A, Representation of ICH developed at 3 d postinfusion of 30 μL of autologous blood into the right striatum of wild-type (WT) C57BL/6J mouse. Animals were euthanized 3 d poststroke. The brains were harvested and cut into 30 μM sections through the entirety of the hematoma. Each cross-sectional area was calculated using ImageJ and multiplied by the thickness of the section. Each section was summed to determine to total hematoma size. B, No differences in hematoma were appreciated at 3 d poststroke in WT and H67D mice. C, Whole blood iron levels measured using inductively coupled plasma mass spectrometry of WT vs H67D mice. D, Hematocrit levels in WT vs H67D mice. Error bars reported as SD.
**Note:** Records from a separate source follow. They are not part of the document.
(* ===== verification/ImageBuild.v ===== *)
(** * ImageBuild: building one machine image

    [image] of [src/pkg/packer/image.go].  [Build] first reads the template,
    sets the environment and asks Packer for the builds of the template: a
    program of calls ([prepare_build]).  Then it starts a goroutine per build,
    each with a further one that waits for the context to be canceled, and
    waits for the builds: the state [Builds] and its executable step [bstep],
    in which a list of events is one interleaving.

    [result], the pointer to the errors, is written by the main goroutine
    without the lock [mu], and by the others with it, so that
    [result = multierror.Append(result, err)] is two steps: the pointer and the
    list it points to are read, then they are written.  [amiIDs] is only used
    under the lock until all have ended.

    What Packer answers is part of the events: nothing is assumed about it, but
    that a run of a build ends.  A parsed template is a number. *)

From S2P Require Import Prelude Types Paths Images Calls.

(** ** Before the builds *)
Record image := { i_environment : string; i_imageName : string }.

Inductive icall : Type :=
| CDone
| CRootPath
| CParseFile (path : string)
| CEnvironment
| CWalk (path : string)
| CSetenv (key value : string)
| CNewCore (tpl : nat) (variables : gmap string string).

(** [CDone] answers with the error of a context that is done; [CWalk] with the
    paths [filepath.Walk] visits without an error, the function it is given
    never stops it; [CNewCore] with the names of the builds;
    [CSetenv] with the text of its error. *)
Definition ianswer (c : icall) : Type :=
  match c with
  | CDone => option error
  | CRootPath => string + error
  | CParseFile _ => nat + error
  | CEnvironment => list string + error
  | CWalk _ => list string
  | CSetenv _ _ => option string
  | CNewCore _ _ => list string + error
  end.

Abbreviation IM := (Prog ianswer).

Section prepare.
(** The hexadecimal digest of a text, and the cluster. *)
Context (sha256 : string → string) (cloud region kubernetesVersion : string).

Definition userVariables (i : image) : gmap string string :=
  <["region" := region]> (<[ImageTagKubernetesVersion := kubernetesVersion]>
    (<[ImageTagBaseImageName := i_imageName i]> (<[ImageTagEnvironment := i_environment i]> ∅))).

(** [return "", i.ctx.Err()] when the context is done. *)
Definition unless_done {A} (m : IM (A + error)) : IM (A + error) :=
  err ← call CDone;
  match err with Some err => mret (inr err) | None => m end.

Definition or_fail {A B} (prefix : string) (m : IM (A + error)) (f : A → IM (B + error)) : IM (B + error) :=
  r ← m;
  match r with inr err => mret (inr (Errorf (prefix +:+ error_string err))) | inl a => f a end.

Fixpoint setenvs (envVars : list string) (result : option error) : IM (option error) :=
  match envVars with
  | [] => mret result
  | e :: envVars' =>
      match env_var e with
      | inr err => setenvs envVars' (Append result (Some err))
      | inl (k, v) => err ← call (CSetenv k v); setenvs envVars' (AppendIf result (Errorf <$> err))
      end
  end.

(** The variables of the provider and those of Puppet. *)
Definition build_environment (vars : list string) (path : string) (visited : list string) : list string :=
  vars ++ ["PUPPET_PATH=" +:+ path; "PUPPET_HASH=" +:+ sha256 (Join visited "")].

(** [Build] until the builds are started. *)
Definition prepare_build (i : image) : IM (list string + error) :=
  unless_done (
  or_fail "error getting rootPath: " (call CRootPath) (λ rootPath,
  or_fail "failed to parse template source file: "
    (call (CParseFile (path_Join [rootPath; "packer"; cloud; i_imageName i +:+ ".json"]))) (λ tpl,
  unless_done (
  or_fail "failed to get provider credentials: " (call CEnvironment) (λ vars,
  or_fail "error getting rootPath: " (call CRootPath) (λ rootPath,
  let path := path_Join [rootPath; "puppet"] in
  visited ← call (CWalk path);
  result ← setenvs (build_environment vars path visited) None;
  match ErrorOrNil result with
  | Some err => mret (inr err)
  | None => unless_done (or_fail "failed to get core: " (call (CNewCore tpl (userVariables i))) (λ names, mret (inl names)))
  end)))))).
End prepare.

(** ** The builds *)

(** Where a build's goroutine is: running the build; appending an error, with
    the lock from [GErrRead] to [GErrUnlock]; appending the IDs of the
    artifacts one by one, with the lock from [GIdAppend] to [GIdUnlock]; about
    to close [complete]; ended. *)
Inductive GPhase :=
| GRun
| GErrLock (err : string)
| GErrRead (err : string)
| GErrWrite (p : nat) (errs : list string) (err : string)
| GErrUnlock
| GIds (ids : list string)
| GIdAppend (id : string) (ids : list string)
| GIdUnlock (ids : list string)
| GClose
| GDone.

(** The goroutine that waits for the context or for [complete]. *)
Inductive Watcher := WSelect | WCanceled | WEnded.

Record BuildG := { bg_name : string; bg_phase : GPhase; bg_complete : bool; bg_watcher : Watcher }.

(** The main goroutine: with the names left, about to prepare a build,
    appending an error, waiting, returned. *)
Inductive MPhase :=
| MLoop (names : list string)
| MPrepare (name : string) (names : list string)
| MErrRead (err : string) (names : list string)
| MErrWrite (p : nat) (errs : list string) (err : string) (names : list string)
| MWait
| MReturned.

(** What Packer has answered. *)
Inductive Answer :=
| BuildFailed (name err : string)
| PrepareFailed (name err : string)
| RunFailed (name err : string)
| RunSucceeded (name : string) (ids : list string).

(** [b_objs] are the errors of each [multierror.Error] that was made;
    [b_answers] what Packer has answered so far. *)
Record Builds := {
  b_main : MPhase;
  b_gs : list BuildG;
  b_mu : option nat;
  b_result : option nat;
  b_objs : list (list string);
  b_ids : list string;
  b_done : bool;
  b_answers : list Answer;
}.

(** Who does a step, with the answer of Packer where there is one. *)
Inductive BEvent :=
| EvDone
| EvMain (answer : option string)
| EvBuild (i : nat) (answer : list string + string)
| EvWatcher (i : nat).

(** The first half of [result = multierror.Append(result, err)]: the pointer,
    a new one when it is nil, and its list. *)
Definition read_result (b : Builds) : nat * list string * list (list string) :=
  match b_result b with
  | Some p => (p, default [] (b_objs b !! p), b_objs b)
  | None => (length (b_objs b), [], b_objs b ++ [[]])
  end.

(** The second half. *)
Definition write_result (p : nat) (errs : list string) (err : string) (b : Builds) : Builds :=
  {| b with b_objs := <[p := errs ++ [err]]> (b_objs b); b_result := Some p |}.

Definition set_main (m : MPhase) (b : Builds) : Builds := {| b with b_main := m |}.
Definition answered (a : Answer) (b : Builds) : Builds := {| b with b_answers := b_answers b ++ [a] |}.
Definition set_g (i : nat) (g : BuildG) (b : Builds) : Builds := {| b with b_gs := <[i := g]> (b_gs b) |}.
Definition set_mu (mu : option nat) (b : Builds) : Builds := {| b with b_mu := mu |}.

Definition new_build (name : string) : BuildG :=
  {| bg_name := name; bg_phase := GRun; bg_complete := false; bg_watcher := WSelect |}.

Definition ended (g : BuildG) : bool := match bg_phase g with GDone => true | _ => false end.

(** A step of the main goroutine; [answer] is the error of [core.Build] or of
    [Prepare].  That the context is done is looked at and not acted upon: the
    [break] leaves the [select]. *)
Definition builds_main_step (answer : option string) (b : Builds) : option Builds :=
  match b_main b with
  | MLoop (name :: names) =>
      Some match answer with
           | Some err => answered (BuildFailed name err) (set_main (MErrRead err names) b)
           | None => set_main (MPrepare name names) b
           end
  | MLoop [] => Some (set_main MWait b)
  | MPrepare name names =>
      Some match answer with
           | Some err => answered (PrepareFailed name err) (set_main (MErrRead err names) b)
           | None => set_main (MLoop names) {| b with b_gs := b_gs b ++ [new_build name] |}
           end
  | MErrRead err names =>
      let '(p, errs, objs) := read_result b in Some (set_main (MErrWrite p errs err names) {| b with b_objs := objs |})
  | MErrWrite p errs err names => Some (set_main (MLoop names) (write_result p errs err b))
  | MWait => if forallb ended (b_gs b) then Some (set_main MReturned b) else None
  | MReturned => None
  end.

(** A step of the goroutine of the build [i]; [answer] is what [Run] returns. *)
Definition build_step (i : nat) (g : BuildG) (answer : list string + string) (b : Builds) : option Builds :=
  let goto (ph : GPhase) := set_g i {| g with bg_phase := ph |} in
  match bg_phase g with
  | GRun =>
      Some match answer with
           | inr err => answered (RunFailed (bg_name g) err) (goto (GErrLock err) b)
           | inl ids => answered (RunSucceeded (bg_name g) ids) (goto (GIds ids) b)
           end
  | GErrLock err => match b_mu b with None => Some (goto (GErrRead err) (set_mu (Some i) b)) | Some _ => None end
  | GErrRead err =>
      let '(p, errs, objs) := read_result b in Some (goto (GErrWrite p errs err) {| b with b_objs := objs |})
  | GErrWrite p errs err => Some (goto GErrUnlock (write_result p errs err b))
  | GErrUnlock => Some (goto GClose (set_mu None b))
  | GIds [] => Some (goto GClose b)
  | GIds (id :: ids) => match b_mu b with None => Some (goto (GIdAppend id ids) (set_mu (Some i) b)) | Some _ => None end
  | GIdAppend id ids => Some (goto (GIdUnlock ids) {| b with b_ids := b_ids b ++ [id] |})
  | GIdUnlock ids => Some (goto (GIds ids) (set_mu None b))
  | GClose => Some (set_g i {| g with bg_phase := GDone; bg_complete := true |} b)
  | GDone => None
  end.

(** A step of the goroutine that watches the build [i]. *)
Definition watcher_step (i : nat) (g : BuildG) (b : Builds) : option Builds :=
  match bg_watcher g with
  | WEnded => None
  | w =>
      if bg_complete g then Some (set_g i {| g with bg_watcher := WEnded |} b)
      else match w with
           | WSelect => if b_done b then Some (set_g i {| g with bg_watcher := WCanceled |} b) else None
           | _ => None
           end
  end.

Definition bstep (e : BEvent) (b : Builds) : option Builds :=
  match e with
  | EvDone => if b_done b then None else Some {| b with b_done := true |}
  | EvMain answer => builds_main_step answer b
  | EvBuild i answer => g ← b_gs b !! i; build_step i g answer b
  | EvWatcher i => g ← b_gs b !! i; watcher_step i g b
  end.

Fixpoint bsteps (es : list BEvent) (b : Builds) : option Builds :=
  match es with
  | [] => Some b
  | e :: es' => b' ← bstep e b; bsteps es' b'
  end.

Definition builds_start (names : list string) (canceled : bool) : Builds :=
  {| b_main := MLoop names; b_gs := []; b_mu := None; b_result := None; b_objs := []; b_ids := [];
     b_done := canceled; b_answers := [] |}.

(** What [Build] returns, once it has. *)
Definition build_returned (b : Builds) : option (string * option error) :=
  match b_main b with
  | MReturned => Some (Join (b_ids b) ", ", ErrorOrNil (p ← b_result b; errs ← b_objs b !! p; Some (Multi (Errorf <$> errs))))
  | _ => None
  end.

(** ** The invariant *)

(** The goroutine has the lock. *)
Definition holds_mu (ph : GPhase) : bool :=
  match ph with GErrRead _ | GErrWrite _ _ _ | GErrUnlock | GIdAppend _ _ | GIdUnlock _ => true | _ => false end.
H67D Mice Show Enhanced Functional Motor Recovery 3 Days After ICH Induction Compared With WT

To investigate genotypic differences in functional recovery following ICH, motor coordination was assessed by latency to fall from the rotarod. Initially, H67D and WT mice displayed no differences in functional recovery on day-1 post-ICH induction. However, at day-2 and day-3 post-ICH induction, H67D mice are significantly less likely to fall from the rotarod when compared with WT animals (Figure 2). WT mice generally showed no changes in performance over the course of this study. No differences were observed between sham H67D and sham WT mice (Figure S1).

Figure 2.

Figure 2.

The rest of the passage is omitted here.